Microbubbles are clinically used as an imaging agent for contrast-enhanced ultrasound image. Beyond the preformed microbubbles, nanoscale gas-generating chemical systems that are capable of stimulus-responsive inflation to microbubbles have recently been employed as a new echogenic strategy for ultrasound molecular imaging. Here, we report a peroxamide-based ultrasound contrast agent as a H2O2-responsive gas (CO2)-generating system for diagnostic ultrasound imaging of inflammatory diseases. A hydrolytic degradation-resistant peroxamide nanogel was constructed by nanoscopic cross-linking of polymeric aliphatic amines (branched polyethyleneimine) with oxalyl chloride, which intrinsically offers highly concentrated peroxamides as a reactive cross-linking point for H2O2-responsive CO2-generation by the peroxalate chemiluminescence reaction that is intrinsically catalyzed by the polyamine-derived intraparticle basic environment. It was experimentally revealed that the interior of the peroxamide-concentrated nanogel colloid serves as an optimal nanoscale catalytic reactor for the H2O2-responsive gas generation as well as a gas reservoir capable of nano-to-micro inflation.
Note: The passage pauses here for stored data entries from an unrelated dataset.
(** A text in which [old] does not occur is left as it is. *)
Lemma replace_absent (old new text : string) :
  Str.contains old text = false -> Str.replace old new text = text.
Proof.
  unfold Str.replace. induction text as [|c text IH].
  - rewrite contains_nil. intros H. cbn [Str.scan]. by rewrite H.
  - rewrite contains_cons. intros [H1 H2]%orb_false_elim.
    cbn [Str.scan]. rewrite H1. f_equal. by apply IH.
Qed.

(** Where a text does not occur, no longer text starting with it does. *)
Lemma contains_app_absent (p q text : string) :
  Str.contains p text = false -> Str.contains (p +:+ q) text = false.
Proof.
  assert (Hpre : forall t, String.prefix p t = false -> String.prefix (p +:+ q) t = false).
  { induction p as [|c p IH]; intros t; [by rewrite prefix_empty|].
    rewrite append_cons. destruct t as [|d t]; [done|].
    rewrite !prefix_cons. intros [H|H]%andb_false_iff.
    - by rewrite H.
    - by rewrite (IH _ H), andb_false_r. }
  induction text as [|c text IH].
  - rewrite !contains_nil. apply Hpre.
  - rewrite !contains_cons. intros [H1 H2]%orb_false_elim.
    by rewrite (Hpre _ H1), (IH H2).
Qed.

End StrFacts.

(** ** Text sanitizer *)

Module SanitizerFacts.
Import StrFacts Py Sanitizer.

Ltac each_char c := destruct c as [[] [] [] [] [] [] [] []].

Lemma alternatives : sorted_by_len_desc (map fst conv) = map fst conv.
Proof. reflexivity. Qed.

Lemma regex_match_char (c : ascii) (rest : string) :
  regex_match (sorted_by_len_desc (map fst conv)) (String c rest) =
  if reserved c then Some (String c EmptyString) else None.
Proof.
  rewrite alternatives. unfold regex_match. cbn [map fst conv List.find].
  rewrite !prefix_cons, !prefix_empty.
  each_char c; reflexivity.
Qed.

Lemma conv_get_reserved (c : ascii) :
  reserved c = true -> conv_get conv (String c EmptyString) = Ret (escape_char c).
Proof. each_char c; intros H; try discriminate H; reflexivity. Qed.

Lemma escape_char_plain (c : ascii) :
  reserved c = false -> escape_char c = String c EmptyString.
Proof. each_char c; intros H; try discriminate H; reflexivity. Qed.

Lemma sanitize_text_escape_all (s : string) :
  sanitize_text s = Ret (escape_all s).
Proof.
  unfold sanitize_text. induction s as [|c s IH]; [reflexivity|].
  cbn [regex_sub]. rewrite regex_match_char.
  destruct (reserved c) eqn:Hc.
  - rewrite (conv_get_reserved _ Hc). cbn [bind String.length]. by rewrite IH.
  - rewrite IH. cbn [bind escape_all]. by rewrite (escape_char_plain _ Hc).
Qed.

Lemma escape_all_escaped (s : string) : escaped (escape_all s).
Proof.
  induction s as [|c s IH]; [constructor|]. cbn [escape_all].
  destruct (reserved c) eqn:Hc.
  - by apply escaped_seq.
  - rewrite (escape_char_plain _ Hc). by apply escaped_plain.
Qed.

Lemma unescape_pick_plain (c : ascii) (rest : string) :
  reserved c = false -> unescape_pick (String c rest) = None.
Proof.
  unfold unescape_pick. cbn [conv List.find snd fst].
  rewrite !prefix_cons.
  each_char c; intros H; try discriminate H; reflexivity.
Qed.

Ltac eval_escape_char :=
  repeat match goal with
  | |- context [escape_char ?a] =>
      let r := eval vm_compute in (escape_char a) in change (escape_char a) with r
  end.

Lemma unescape_pick_seq (c : ascii) (rest : string) :
  reserved c = true ->
  unescape_pick (escape_char c +:+ rest) =
  Some (String.length (escape_char c), String c EmptyString).
Proof.
  unfold unescape_pick. cbn [conv List.find snd fst].
  each_char c; intros H; try discriminate H; eval_escape_char;
    rewrite ?append_cons, ?append_empty_l, ?prefix_cons, ?prefix_empty;
    reflexivity.
Qed.

Lemma escape_char_nonempty (c : ascii) : escape_char c <> EmptyString.
Proof. each_char c; discriminate. Qed.

Lemma unescape_escape_all (s : string) : unescape (escape_all s) = s.
Proof.
  unfold unescape. induction s as [|c s IH]; [reflexivity|].
  cbn [escape_all]. destruct (reserved c) eqn:Hc.
  - pose proof (unescape_pick_seq c (escape_all s) Hc) as Hp.
    destruct (escape_char c) as [|a r] eqn:Er; [by apply escape_char_nonempty in Er|].
    rewrite append_cons in Hp |- *. cbn [Str.scan]. rewrite Hp.
    cbn [String.length]. by rewrite scan_skip, IH.
  - rewrite (escape_char_plain _ Hc), append_cons, append_empty_l.
    cbn [Str.scan]. by rewrite (unescape_pick_plain _ _ Hc), IH.
Qed.

(** No backslash in the input, no [\textbackslash{}] in the output. *)
Lemma escape_all_no_textbackslash (s : string) :
  Str.contains "\" s = false ->
  Str.contains "\textbackslash{}" (escape_all s) = false.
Proof.
  induction s as [|c s IH]; [reflexivity|].
  rewrite contains_cons, prefix_cons, prefix_empty, andb_true_r.
  intros [Hc Hs]%orb_false_elim. specialize (IH Hs).
  cbn [escape_all].
  each_char c; try discriminate Hc; eval_escape_char;
    rewrite ?append_cons, ?append_empty_l, ?contains_cons, ?prefix_cons;
    rewrite IH; reflexivity.
Qed.

Lemma sanitize_for_latex_escape_all (s : string) :
  sanitize_for_latex (JStr s) = Ret (escape_all s).
Proof.
  unfold sanitize_for_latex, JStr. cbn [truthy scalar_truthy].
  destruct s as [|c s]; [reflexivity|]. cbn [String.eqb negb].
  apply sanitize_text_escape_all.
Qed.

Lemma escape_char_sequence (c : ascii) :
  escape_char c =
  match escape_sequence c with
  | Some e => e
  | None => String c EmptyString
  end.
Proof. each_char c; reflexivity. Qed.

Lemma reserved_sequence (c : ascii) :
  reserved c = bool_decide (is_Some (escape_sequence c)).
Proof. each_char c; reflexivity. Qed.

Lemma escape_all_escaped_text (s : string) : escape_all s = escaped_text s.
Proof.
  induction s as [|c s IH]; [reflexivity|].
  cbn [escape_all escaped_text]. by rewrite escape_char_sequence, IH.
Qed.

Lemma escaped_fully_escaped (t : string) : escaped t -> fully_escaped t.
Proof.
  induction 1 as [|c s Hc _ IH|c s Hc _ IH].
  - constructor.
  - apply fully_escaped_plain; [|done]. rewrite reserved_sequence in Hc.
    apply bool_decide_eq_false in Hc. destruct (escape_sequence c); [|done].
    exfalso. apply Hc. eauto.
  - rewrite reserved_sequence in Hc. apply bool_decide_eq_true in Hc as [e He].
    rewrite escape_char_sequence, He. by apply (fully_escaped_sequence c).
Qed.

Lemma unescape_pick_sequences (u : string) :
  unescape_pick u =
  (fun p : ascii * string => (String.length (snd p), String (fst p) EmptyString)) <$>
  List.find (fun p => String.prefix (snd p) u) escape_sequences.
Proof.
  unfold unescape_pick. cbn [conv escape_sequences List.find snd fst].
  repeat (destruct (String.prefix _ u); [reflexivity|]). reflexivity.
Qed.

Lemma scan_ext (pick pick' : string -> option (nat * string)) (n : nat) (t : string) :
  (forall u, pick u = pick' u) -> Str.scan pick n t = Str.scan pick' n t.
Proof.
  intros Hpick. revert n. induction t as [|c t IH]; intros n; cbn [Str.scan].
  - by rewrite Hpick.
  - destruct n as [|n]; [|apply IH]. rewrite Hpick.
    destruct (pick' _) as [[[|k] r]|]; by rewrite IH.
Qed.

Lemma unescape_read_back (t : string) : unescape t = read_back t.
Proof. apply scan_ext, unescape_pick_sequences. Qed.

(** C5.  For every input string, [sanitize_for_latex] returns the text
    in which each of the ten reserved characters (ampersand, percent,
    dollar, hash, underscore, the two braces, tilde, caret, backslash)
    is replaced by its escape sequence, as [escape_sequences] writes them
    out, and every other character is kept, in one pass
    ([escaped_text]); in the output every reserved character belongs to
    a whole escape sequence ([fully_escaped]), and reading the escape
    sequences back gives the input again ([read_back]): no sequence was
    escaped a second time. *)
Theorem sanitize_for_latex_single_pass (s : string) :
  exists out,
    sanitize_for_latex (JStr s) = Ret out /\
    out = escaped_text s /\ fully_escaped out /\ read_back out = s.
Proof.
  exists (escape_all s). split; [apply sanitize_for_latex_escape_all|].
  split; [apply escape_all_escaped_text|].
  split; [apply escaped_fully_escaped, escape_all_escaped|].
  rewrite <- unescape_read_back. apply unescape_escape_all.
Qed.

(** The example of the specification: each of the two reserved
    characters is replaced once. *)
Example sanitize_percent_ampersand :
  sanitize_for_latex (JStr "50% & more") = Ret "50\% \& more".
Proof. reflexivity. Qed.

Lemma escape_all_app (s t : string) :
  escape_all (s +:+ t) = escape_all s +:+ escape_all t.
Proof.
  induction s as [|c s IH]; [reflexivity|].
  rewrite append_cons. cbn [escape_all]. by rewrite IH, append_assoc.
Qed.

Lemma length_append (s t : string) :
  String.length (s +:+ t) = String.length s + String.length t.
Proof. induction s as [|c s IH]; [done|]. rewrite append_cons. cbn. by rewrite IH. Qed.

Lemma escape_char_length (c : ascii) :
  if reserved c then 2 <= String.length (escape_char c)
  else escape_char c = String c EmptyString.
Proof. each_char c; vm_compute; first [reflexivity | lia]. Qed.

Lemma escape_all_length (s : string) :
  String.length s <= String.length (escape_all s) /\
  (unreserved s = false -> String.length s < String.length (escape_all s)).
Proof.
  induction s as [|c s [IH1 IH2]]; [done|].
  cbn [escape_all unreserved]. rewrite length_append. cbn [String.length].
  pose proof (escape_char_length c) as Hc. destruct (reserved c); cbn [negb andb].
  - split; [lia|]. intros _. lia.
  - rewrite Hc. cbn [String.length]. split; [lia|]. intros H. specialize (IH2 H). lia.
Qed.

Lemma escape_all_unreserved (s : string) : unreserved s = true -> escape_all s = s.
Proof.
  induction s as [|c s IH]; [done|]. cbn [unreserved escape_all].
  intros [Hc Hs]%andb_prop. apply negb_true_iff in Hc.
  by rewrite (escape_char_plain _ Hc), IH.
Qed.

Lemma unreserved_app (s t : string) :
  unreserved (s +:+ t) = unreserved s && unreserved t.
Proof.
  induction s as [|c s IH]; [done|]. rewrite append_cons. cbn [unreserved].
  by rewrite IH, andb_assoc.
Qed.

Lemma escape_char_reserved (c : ascii) :
  reserved c = true -> unreserved (escape_char c) = false.
Proof. each_char c; intros H; try discriminate H; reflexivity. Qed.

Lemma escape_all_reserved (s : string) :
  unreserved s = false -> unreserved (escape_all s) = false.
Proof.
  induction s as [|c s IH]; [done|]. cbn [unreserved escape_all].
  rewrite unreserved_app. destruct (reserved c) eqn:Hc; cbn [negb andb].
  - intros _. by rewrite (escape_char_reserved _ Hc).
  - intros H. by rewrite (IH H), andb_false_r.
Qed.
We demonstrate that the peroxamide-concentrated nanogels are indeed capable of enhancing the ultrasound contrast in response to H2O2, which allows us to perform diagnostic ultrasound imaging of H2O2-overproducing inflammatory diseases in mouse models. Along with the biocompatibility of the peroxamide nanogels revealed by the animal toxicity study, our design strategy for the inflatable nanoparticles would contribute to the advancement of activatable contrast agents for ultrasound molecular imaging.